Records provided: Begin

(** The members of a rendered document. *)
Lemma rendered_members a :
  let doc := to_json_ld a in
  get_str "id" doc = Some (url_to_string (ac_id a)) /\ get_str "type" doc = Some "Person"%string /\
  get_str "preferredUsername" doc = Some (ac_preferred_username a) /\
  get_str "inbox" doc = Some (url_to_string (ac_inbox a)) /\ get_str "outbox" doc = Some (url_to_string (ac_outbox a)) /\
  (exists pk, value_get "publicKey" doc = Some pk /\ get_str "owner" pk = Some (url_to_string (ac_id a)) /\
     get_str "publicKeyPem" pk = Some (ac_rsa_public_key_pem a)) /\
  value_get PQ_ATTESTATION_PROPERTY_URI doc = Some (att_to_value (ac_ml_dsa_attestation a)) /\
  value_get PQ_ATTESTATION_V2_PROPERTY_URI doc = att2_to_value <$> ac_ml_dsa_attestation_v2 a /\
  value_get "icon" doc = (fun url => VObject (icon_object url (ac_icon_media_type a))) <$> ac_icon_url a.
Proof.
  unfold to_json_ld. destruct (ac_ml_dsa_attestation_v2 a), (ac_icon_url a); cbv zeta; repeat split; try reflexivity;
    eexists; repeat split; reflexivity.
Qed.

Lemma to_json_ld_reads a : decoded a -> from_json_ld (to_json_ld a) = Ok (settled a).
Proof.
  intros [Hid Hin Hout Hatt Hatt2 Hicon Hmedia].
  destruct (rendered_members a) as (H1 & H2 & H3 & H4 & H5 & (pk & H6 & H7 & H8) & H9 & H10 & H11). generalize dependent (to_json_ld a). intros doc **.
  unfold from_json_ld, required_str, check_type, check_owner, optional_v2, url_field, icon_url_from_actor_doc, icon_media_type_from_actor_doc.
  rewrite H1, H2, H3, H4, H5, H6, H7, H8, H9, H10, H11, Hid, Hin, Hout, Hatt. rewrite bool_decide_eq_true_2 by done.
  change (is_actor_class_type "Person") with true. cbn iota beta.
  assert ((match att2_to_value <$> ac_ml_dsa_attestation_v2 a with
           | Some raw => match att2_from_value raw with Ok a0 => Ok (Some a0) | Err e => Err (AttestationDecode ("v2: " +:+ e)) end
           | None => Ok None end) = Ok (ac_ml_dsa_attestation_v2 a)) as ->.
  { destruct (ac_ml_dsa_attestation_v2 a) as [t|]; [|done]. cbn. by rewrite (Hatt2 t). }
  unfold settled. destruct (ac_icon_url a) as [url|]; cbn [fmap option_fmap option_map mbind option_bind]; [|done].
  destruct (Hicon url eq_refl) as [Ht Hne]. by rewrite rendered_icon_url, rendered_icon_media.
Qed.

(** C32: A document that decodes as an actor is stored as a rendering that decodes to the same actor,
    less a media type that came without a picture. *)
Theorem actor_document_round_trip v a : from_json_ld v = Ok a -> from_json_ld (to_json_ld a) = Ok (settled a).
Proof. intros Hv. apply to_json_ld_reads. by eapply from_json_ld_decoded. Qed.
End round_trip.

(** ** What an attestation binds *)

Lemma push_lp_split x y bx by_ (r s : bytes) :
  push_lp x = Ok bx -> push_lp y = Ok by_ -> bx ++ r = by_ ++ s -> x = y /\ r = s.
Proof.
  unfold push_lp. destruct (N.leb_spec (len x) u32_max); [|done]. intros <-%ok_inj.
  destruct (N.leb_spec (len y) u32_max); [|done]. intros <-%ok_inj.
  rewrite <- !app_assoc. intros [Hlen Heq]%u32_be_split; [|done..].
  apply app_inj_1 in Heq; [done|]. unfold len in Hlen. lia.
Qed.
Lemma push_lp_text x y bx by_ (r s : bytes) :
  push_lp (ascii_bytes x) = Ok bx -> push_lp (ascii_bytes y) = Ok by_ -> bx ++ r = by_ ++ s -> x = y /\ r = s.
Proof. intros Hx Hy Heq. destruct (push_lp_split _ _ _ _ _ _ Hx Hy Heq) as [Hxy ->]. by apply ascii_bytes_inj in Hxy. Qed.

Section binding.
  Context `{SH : Sha256, ML : MlDsaBackend, UE : UrlEdit}.

(** The pieces of an input. *)
Lemma signing_input_ok h u a d b : signing_input h u a d = Ok b ->
  exists bh bu ba bd, push_lp (ascii_bytes h) = Ok bh /\ push_lp (ascii_bytes (url_to_string u)) = Ok bu /\
    push_lp (ascii_bytes a) = Ok ba /\ push_lp d = Ok bd /\ b = DOMAIN_SEPARATOR ++ bh ++ bu ++ ba ++ bd.
Proof.
  unfold signing_input. destruct (bool_decide _); [done|]. destruct (negb _); [done|]. intros H. inv_bind H. apply ok_inj in H as <-. eauto 10.
Qed.
Lemma signing_input_v2_ok h u a d p l e b : signing_input_v2 h u a d p l e = Ok b ->
  exists bh bu ba bd bp bl, push_lp (ascii_bytes h) = Ok bh /\ push_lp (ascii_bytes (url_to_string u)) = Ok bu /\
    push_lp (ascii_bytes a) = Ok ba /\ push_lp d = Ok bd /\ push_lp (ascii_bytes p) = Ok bp /\ push_lp (ascii_bytes l) = Ok bl /\
    b = DOMAIN_SEPARATOR_V2 ++ bh ++ bu ++ ba ++ bd ++ bp ++ bl ++ u64_be e.
Proof.
  unfold signing_input_v2. destruct (bool_decide (h = _)); [done|]. destruct (negb _); [done|]. destruct (negb _); [done|].
  destruct (_ || _); [done|]. intros H. inv_bind H. apply ok_inj in H as <-. eauto 20.
Qed.

Lemma signing_input_inj h u a d h' u' a' d' b :
  signing_input h u a d = Ok b -> signing_input h' u' a' d' = Ok b ->
  h = h' /\ url_to_string u = url_to_string u' /\ a = a' /\ d = d'.
Proof.
  intros (bh & bu & ba & bd & Hh & Hu & Ha & Hd & ->)%signing_input_ok (bh' & bu' & ba' & bd' & Hh' & Hu' & Ha' & Hd' & Heq)%signing_input_ok.
  apply app_inj_1 in Heq as [_ Heq]; [|done].
  destruct (push_lp_text _ _ _ _ _ _ Hh Hh' Heq) as [-> Heq1]. destruct (push_lp_text _ _ _ _ _ _ Hu Hu' Heq1) as [-> Heq2].
  destruct (push_lp_text _ _ _ _ _ _ Ha Ha' Heq2) as [-> Heq3].
  destruct (push_lp_split d d' bd bd' [] [] Hd Hd') as [-> _]; [by rewrite !app_nil_r|done].
Qed.
Lemma signing_input_v2_inj h u a d p l e h' u' a' d' p' l' e' b : e <= u64_max -> e' <= u64_max ->
  signing_input_v2 h u a d p l e = Ok b -> signing_input_v2 h' u' a' d' p' l' e' = Ok b ->
  h = h' /\ url_to_string u = url_to_string u' /\ a = a' /\ d = d' /\ p = p' /\ l = l' /\ e = e'.
Proof.
  intros He He' (bh & bu & ba & bd & bp & bl & Hh & Hu & Ha & Hd & Hp & Hl & ->)%signing_input_v2_ok
    (bh' & bu' & ba' & bd' & bp' & bl' & Hh' & Hu' & Ha' & Hd' & Hp' & Hl' & Heq)%signing_input_v2_ok.
  apply app_inj_1 in Heq as [_ Heq]; [|done].
  destruct (push_lp_text _ _ _ _ _ _ Hh Hh' Heq) as [-> H1]. destruct (push_lp_text _ _ _ _ _ _ Hu Hu' H1) as [-> H2].
  destruct (push_lp_text _ _ _ _ _ _ Ha Ha' H2) as [-> H3]. destruct (push_lp_split _ _ _ _ _ _ Hd Hd' H3) as [-> H4].
  destruct (push_lp_text _ _ _ _ _ _ Hp Hp' H4) as [-> H5]. destruct (push_lp_text _ _ _ _ _ _ Hl Hl' H5) as [-> H6].
  apply u64_be_inj in H6; by subst.
Qed.
(** An input of one version is none of the other. *)
Lemma signing_inputs_apart h u a d h' u' a' d' p l e b :
  signing_input h u a d = Ok b -> signing_input_v2 h' u' a' d' p l e <> Ok b.
Proof.
  intros (bh & bu & ba & bd & _ & _ & _ & _ & ->)%signing_input_ok (bh' & bu' & ba' & bd' & bp' & bl' & _ & _ & _ & _ & _ & _ & Heq)%signing_input_v2_ok.
  by apply app_inj_1 in Heq as [Heq _].
Qed.

Lemma check_attested_ok pk input sig : check_attested pk input sig = Ok tt <->
  pk_from_bytes pk = Ok tt /\ sig_from_bytes sig = Ok tt /\ mldsa_verify pk (agent_sign_input input) sig = Ok true.
Proof.
  unfold check_attested. destruct (pk_from_bytes pk) as [[]|]; [|naive_solver]. destruct (sig_from_bytes sig) as [[]|]; [|naive_solver].
  destruct (mldsa_verify _ _ _) as [[]|]; naive_solver.
Qed.
(** A verified binding: the id is the hash of the key that signed exactly these fields. *)
Lemma verify_binding_ok h u d att id : verify_binding h u d att = Ok id ->
  id = hex_encode (derive_agent_id (at_ml_dsa_pubkey att)) /\
  exists input, signing_input h u id d = Ok input /\
    mldsa_verify (at_ml_dsa_pubkey att) (agent_sign_input input) (at_signature att) = Ok true.
Proof.
  unfold verify_binding. destruct (signing_input _ _ _ _) as [input|] eqn:Hi; [|done].
  destruct (check_attested _ _ _) as [[]|] eqn:Hc; [|done]. intros [= <-]. split; [done|]. exists input. split; [done|]. by apply check_attested_ok.
Qed.
Lemma verify_binding_v2_ok h u d att id : verify_binding_v2 h u d att = Ok id ->
  a2_version att = 2 /\ id = hex_encode (derive_agent_id (a2_ml_dsa_pubkey att)) /\
  exists input, signing_input_v2 h u id d (a2_profile_addr att) (a2_relay_hint att) (a2_hint_epoch_ms att) = Ok input /\
    mldsa_verify (a2_ml_dsa_pubkey att) (agent_sign_input input) (a2_signature att) = Ok true.
Proof.
  unfold verify_binding_v2. destruct (N.eqb_spec (a2_version att) 2) as [Hv|]; [|done]. cbn.
  destruct (signing_input_v2 _ _ _ _ _ _ _) as [input|] eqn:Hi; [|done].
  destruct (check_attested _ _ _) as [[]|] eqn:Hc; [|done]. intros [= <-]. split; [done|]. split; [done|]. exists input. split; [done|].
  by apply check_attested_ok.
Qed.
End binding.

(** ** PEM envelopes read back *)

(** The alphabet of standard base64 has no dash and no line break. *)
Class Base64Text `{Base64} := {
  b64_lines : forall raw, lacks "-" (b64_encode raw) /\ lacks (ascii_of_N 10) (b64_encode raw) /\ lacks (ascii_of_N 13) (b64_encode raw);
  b64_nonempty : forall raw, b64_encode raw = EmptyString -> raw = [] }.

Definition pem_line (l : string) : bool := negb (starts_with "-----" l).
Lemma pieces_line p q rest : lacks (ascii_of_N 13) p -> line_pieces p (q :: rest) = p :: line_pieces q rest.
Proof.
  intros Hp. cbn [line_pieces]. destruct (strip_last (ascii_of_N 13) p) as [r|] eqn:E; [|done]. apply strip_last_Some in E as ->.
  apply lacks_append in Hp as [_ Hp]. apply lacks_cons in Hp as [Hp _]. by destruct Hp.
Qed.
Lemma lines_cons p s : lacks (ascii_of_N 10) p -> lacks (ascii_of_N 13) p -> lines (p +:+ newline +:+ s) = p :: lines s.
Proof.
  intros Hn Hr. unfold lines. change (newline +:+ s) with (String (ascii_of_N 10) (EmptyString +:+ s)). rewrite append_empty, split_app by done.
  destruct (split (ascii_of_N 10) s) as [q rest]. by rewrite pieces_line.
Qed.
Lemma plain_line_kept l : lacks "-" l -> pem_line l = true.
Proof.
  intros Hl. unfold pem_line, starts_with. destruct l as [|a l]; [done|]. apply lacks_cons in Hl as [Ha _]. cbn -[bool_decide].
  by rewrite bool_decide_eq_false_2.
Qed.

Records provided: End

* **Problem to solve**: Would you retype exactly the lines above, from the line with "(** A verified" to the line with "exists input, signing_input h", with both end lines kept and nothing more?

* **Finished task**:
(** A verified binding: the id is the hash of the key that signed exactly these fields. *)
Lemma verify_binding_ok h u d att id : verify_binding h u d att = Ok id ->
  id = hex_encode (derive_agent_id (at_ml_dsa_pubkey att)) /\
  exists input, signing_input h u id d = Ok input /\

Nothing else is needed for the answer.